2MASS J22132050−5137385

Observation data Epoch J2000 Equinox J2000
- Constellation: Grus
- Right ascension: 22^{h} 13^{m} 20.4895^{s}
- Declination: −51° 37′ 38.689″
- Apparent magnitude (V): 11.630

Astrometry
- Radial velocity (R_{v}): 117.5±0.3 km/s
- Proper motion (μ): RA: +7.012 mas/yr Dec.: −17.524 mas/yr
- Parallax (π): 0.4647±0.0186 mas
- Distance: 7,000 ± 300 ly (2,150 ± 90 pc)

Details
- Surface gravity (log g): 2.28±0.06 cgs
- Temperature: 5,509 K
- Metallicity [Fe/H]: −2.20±0.12 dex
- Other designations: TYC 8444-76-1

Database references
- SIMBAD: data

= 2MASS J22132050−5137385 =

Oldest star in the known universe

2MASS J22132050−5137385 is a contender for the oldest star in the known universe, with an approximated age of 13.6±2.6 billion years.

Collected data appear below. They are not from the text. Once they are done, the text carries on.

(* ===== verification/TdispDevice.v ===== *)
(** * A device that follows TDISP passes the TDISP tests
    The protocol as a device promises it: an interface that is unlocked, with or
    without a stream, locked with a nonce, or running, and what each message
    answers and does in each state.  Against such a device every case of the library
    gets into its state, passes, and leaves the interface unlocked. *)

From Stdlib Require Import ZArith Lia Ascii String.
From stdpp Require Import prelude gmap strings.
From S2P Require Import Prelude Utils Libspdm TestConfig Results Engine TestLib Hardware PcieIde Kcbar Doe IdeKm Ports Spdm Tests TestsSpec PcieTests PcieGroup PcieTestsSpec PcieRun Tdisp TdispSpec.

Open Scope Z_scope.
Open Scope teeio_scope.

Module TdispDevice.
Import TestConfig Results Engine Hardware PcieIde Kcbar Doe IdeKm Ports Spdm Tests TestsSpec PcieTests PcieGroup Tdisp TdispSpec.

(** ** The protocol *)

Inductive tdi := Unlocked (stream : bool) | Locked (nonce : bytes) | Running.

Section device.
Context {D : Type} `{Bus D} `{Clock D} `{Os D} `{Alloc (D * process)} `{Libspdm}.
Context `{IdeKmRequester (D * process)} `{IdeKmTester (D * process)} `{SpdmRequester (D * process)} `{DoeDiscovery (D * process)}.
Context `{TdispRequester (D * process)}.
Context (g_teeio_fixed_key : bool) (function_id : Z) (g : pcie_ide_test_group_context_t).
#[local] Abbreviation State := (D * process)%type.
#[local] Abbreviation test := (Tests.test D pcie_ide_test_group_context_t tdisp_vars).
#[local] Abbreviation test_state := (test_state pcie_ide_test_group_context_t tdisp_vars).

Definition state_code (x : tdi) : Z :=
  match x with
  | Unlocked _ => PCI_TDISP_INTERFACE_STATE_CONFIG_UNLOCKED
  | Locked _ => PCI_TDISP_INTERFACE_STATE_CONFIG_LOCKED
  | Running => PCI_TDISP_INTERFACE_STATE_RUN
  end.

(** What the run of the capabilities test accepts: the bits of the messages it lists, and nothing more. *)
Definition capabilities_accepted (caps : tdisp_caps) : bool :=
  (dsm_caps caps =? 0) &&
  ((le (take 2 (req_msg_supported caps)) =? 0x00FE) && (foldr Z.lor 0 (drop 2 (req_msg_supported caps)) =? 0)) &&
  (Z.land (lock_interface_flags_supported caps) 0xFFE0 =? 0) && (52 <=? dev_addr_width caps) &&
  (0 <? num_req_this caps) && (0 <? num_req_all caps).

(** What doc/tdisp_test/TdispTestCase/2.TdispCapabilities.md asks for in the assertions 2.1.5 to 2.1.10. *)
Definition capabilities_documented (caps : tdisp_caps) : bool :=
  let bits := le (take 2 (req_msg_supported caps)) in
  (dsm_caps caps =? 0) &&
  ((Z.land bits 0x007F =? 0x007F) && (Z.land bits 0xF800 =? 0) && (foldr Z.lor 0 (drop 2 (req_msg_supported caps)) =? 0)) &&
  (Z.land (lock_interface_flags_supported caps) 0xFFE0 =? 0) && (52 <=? dev_addr_width caps) &&
  (0 <? num_req_this caps) && (0 <? num_req_all caps).

(** The two never agree: bit 0 is asked for in the documentation, and must not be set for the test. *)
Lemma documented_not_accepted caps : capabilities_documented caps = true → capabilities_accepted caps = false.
Proof.
  unfold capabilities_documented, capabilities_accepted. set (bits := le _).
  destruct (Z.eqb_spec bits 0x00FE) as [->|]; [|by rewrite andb_false_l, andb_false_r].
  change (Z.land 0x00FE 0x007F =? 0x007F) with false. by rewrite !andb_false_l, andb_false_r.
Qed.

(** The device is [alive], its interface in the state [tdi_of], its report is [R], its capabilities are [C]. *)
Context (alive : State → Prop) (tdi_of : State → tdi) (R : bytes) (C : tdisp_caps).

(** A message in the state [x] is answered: size, type, and what holds of the
    answer and of the state after it. *)
Definition answers (request : tdisp_request) (request_size response_size : Z) (x : tdi) (size type : Z)
    (Q : tdisp_response → tdi → Prop) : Prop := ∀ s,
  alive s → tdi_of s = x →
  ∃ status r s', pci_tdisp_send_receive_data (session_id g) request request_size response_size s = Ok (status, size, r, s') ∧
    LIBSPDM_STATUS_IS_ERROR status = false ∧ header_ok function_id type r = true ∧ alive s' ∧ Q r (tdi_of s').

(** A message is refused: the error [code], and nothing changes. *)
Definition refuses (request : tdisp_request) (request_size : Z) (x : tdi) (code : Z) : Prop :=
  answers request request_size sizeof_pci_tdisp_error_response_t x sizeof_pci_tdisp_error_response_t PCI_TDISP_ERROR
    (λ r x', rs_error_code r = code ∧ x' = x).

Definition lock_size : Z := sizeof_pci_tdisp_lock_interface_response_t.
Definition start_size : Z := sizeof_pci_tdisp_start_interface_response_t.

It is located within the Milky Way galaxy, between 6,230 and 6,820 light years away from Earth in the constellation of Grus. It has a mass 0.80±0.08 that of the Sun. Due to its age, it is likely among the first stars from reionization (the stellar dawn), ending the Dark Ages about 370,000 years after the Big Bang.